When copying the data, keep every line exactly the same.

-- Extracted records follows --

Lemma POST_messages_well_formed (w : World) (d d' : DB)
      (auth c r sid : option string) (resp : Response MessageJoined.t) :
  sequential w -> well_formed d ->
  POST_messages w d auth c r sid = (d', resp) -> well_formed d'.
Proof.
  intros Hseq Hwf. unfold POST_messages.
  destruct auth as [senderId|]; [|intros H; inversion H; subst; exact Hwf].
  destruct c as [c|], r as [r|], sid as [sid|];
    try (intros H; inversion H; subst; exact Hwf).
  destruct (negb (truthy c) || negb (truthy r) || negb (truthy sid));
    [intros H; inversion H; subst; exact Hwf|].
  rewrite !Hseq.
  destruct (Prisma.chatSession_findUnique d sid) as [s|];
    [|intros H; inversion H; subst; exact Hwf].
  destruct (negb (is_participant s senderId));
    [intros H; inversion H; subst; exact Hwf|].
  destruct (negb (is_participant s r));
    [intros H; inversion H; subst; exact Hwf|].
  destruct (Prisma.message_create (freshMessage w) d c senderId r sid)
    as [e|[message d2]] eqn:Em;
    [intros H; inversion H; subst; exact Hwf|].
  apply (well_formed_message_create _ _ _ _ _ _ _ _ Hwf) in Em.
  rewrite Hseq.
  destruct (Prisma.chatSession_update d2 sid (clock w)) as [e|d4] eqn:Eu;
    intros H; inversion H; subst; [exact Em|].
  exact (well_formed_update _ _ _ _ Em Eu).
Qed.

(** X24: the three writers keep the schema's constraints: if every stored
    message and session refers to existing users and session identifiers
    are distinct, this still holds after the relay has handled a
    message:send, after POST /api/sessions and after POST /api/messages,
    whatever they answered (no other task interleaved). *)
Theorem writers_keep_the_schema (w : World) (d : DB) :
  sequential w -> well_formed d ->
  (forall st socket data,
      db st = d ->
      well_formed (db (fst (on_message_send w st socket data))))
  /\ (forall auth other, well_formed (fst (POST_sessions w d auth other)))
  /\ (forall auth c r sid,
         well_formed (fst (POST_messages w d auth c r sid))).
Proof.
  intros Hseq Hwf. split; [|split].
  - intros st socket data <-. now apply on_message_send_well_formed.
  - intros auth other.
    destruct (POST_sessions w d auth other) as [d' resp] eqn:E. simpl.
    apply POST_sessions_effect in E; [|exact Hseq].
    destruct E as [->|(A & B & s & _ & _ & Hcr)]; [exact Hwf|].
    exact (well_formed_create _ _ _ _ _ _ Hwf Hcr).
  - intros auth c r sid.
    destruct (POST_messages w d auth c r sid) as [d' resp] eqn:E. simpl.
    exact (POST_messages_well_formed _ _ _ _ _ _ _ _ Hseq Hwf E).
Qed.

-- Extracted records concluded --

- _Response below_:
Lemma POST_messages_well_formed (w : World) (d d' : DB)
      (auth c r sid : option string) (resp : Response MessageJoined.t) :
  sequential w -> well_formed d ->
  POST_messages w d auth c r sid = (d', resp) -> well_formed d'.
Proof.
  intros Hseq Hwf. unfold POST_messages.
  destruct auth as [senderId|]; [|intros H; inversion H; subst; exact Hwf].
  destruct c as [c|], r as [r|], sid as [sid|];
    try (intros H; inversion H; subst; exact Hwf).
  destruct (negb (truthy c) || negb (truthy r) || negb (truthy sid));
    [intros H; inversion H; subst; exact Hwf|].
  rewrite !Hseq.
  destruct (Prisma.chatSession_findUnique d sid) as [s|];
    [|intros H; inversion H; subst; exact Hwf].
  destruct (negb (is_participant s senderId));
    [intros H; inversion H; subst; exact Hwf|].
  destruct (negb (is_participant s r));
    [intros H; inversion H; subst; exact Hwf|].
  destruct (Prisma.message_create (freshMessage w) d c senderId r sid)
    as [e|[message d2]] eqn:Em;
    [intros H; inversion H; subst; exact Hwf|].
  apply (well_formed_message_create _ _ _ _ _ _ _ _ Hwf) in Em.
  rewrite Hseq.
  destruct (Prisma.chatSession_update d2 sid (clock w)) as [e|d4] eqn:Eu;
    intros H; inversion H; subst; [exact Em|].
  exact (well_formed_update _ _ _ _ Em Eu).
Qed.

(** X24: the three writers keep the schema's constraints: if every stored
    message and session refers to existing users and session identifiers
    are distinct, this still holds after the relay has handled a
    message:send, after POST /api/sessions and after POST /api/messages,
    whatever they answered (no other task interleaved). *)
Theorem writers_keep_the_schema (w : World) (d : DB) :
  sequential w -> well_formed d ->
  (forall st socket data,
      db st = d ->
      well_formed (db (fst (on_message_send w st socket data))))
  /\ (forall auth other, well_formed (fst (POST_sessions w d auth other)))
  /\ (forall auth c r sid,
         well_formed (fst (POST_messages w d auth c r sid))).
Proof.
  intros Hseq Hwf. split; [|split].
  - intros st socket data <-. now apply on_message_send_well_formed.
  - intros auth other.
    destruct (POST_sessions w d auth other) as [d' resp] eqn:E. simpl.
    apply POST_sessions_effect in E; [|exact Hseq].
    destruct E as [->|(A & B & s & _ & _ & Hcr)]; [exact Hwf|].
    exact (well_formed_create _ _ _ _ _ _ Hwf Hcr).
  - intros auth c r sid.
    destruct (POST_messages w d auth c r sid) as [d' resp] eqn:E. simpl.
    exact (POST_messages_well_formed _ _ _ _ _ _ _ _ Hseq Hwf E).
Qed.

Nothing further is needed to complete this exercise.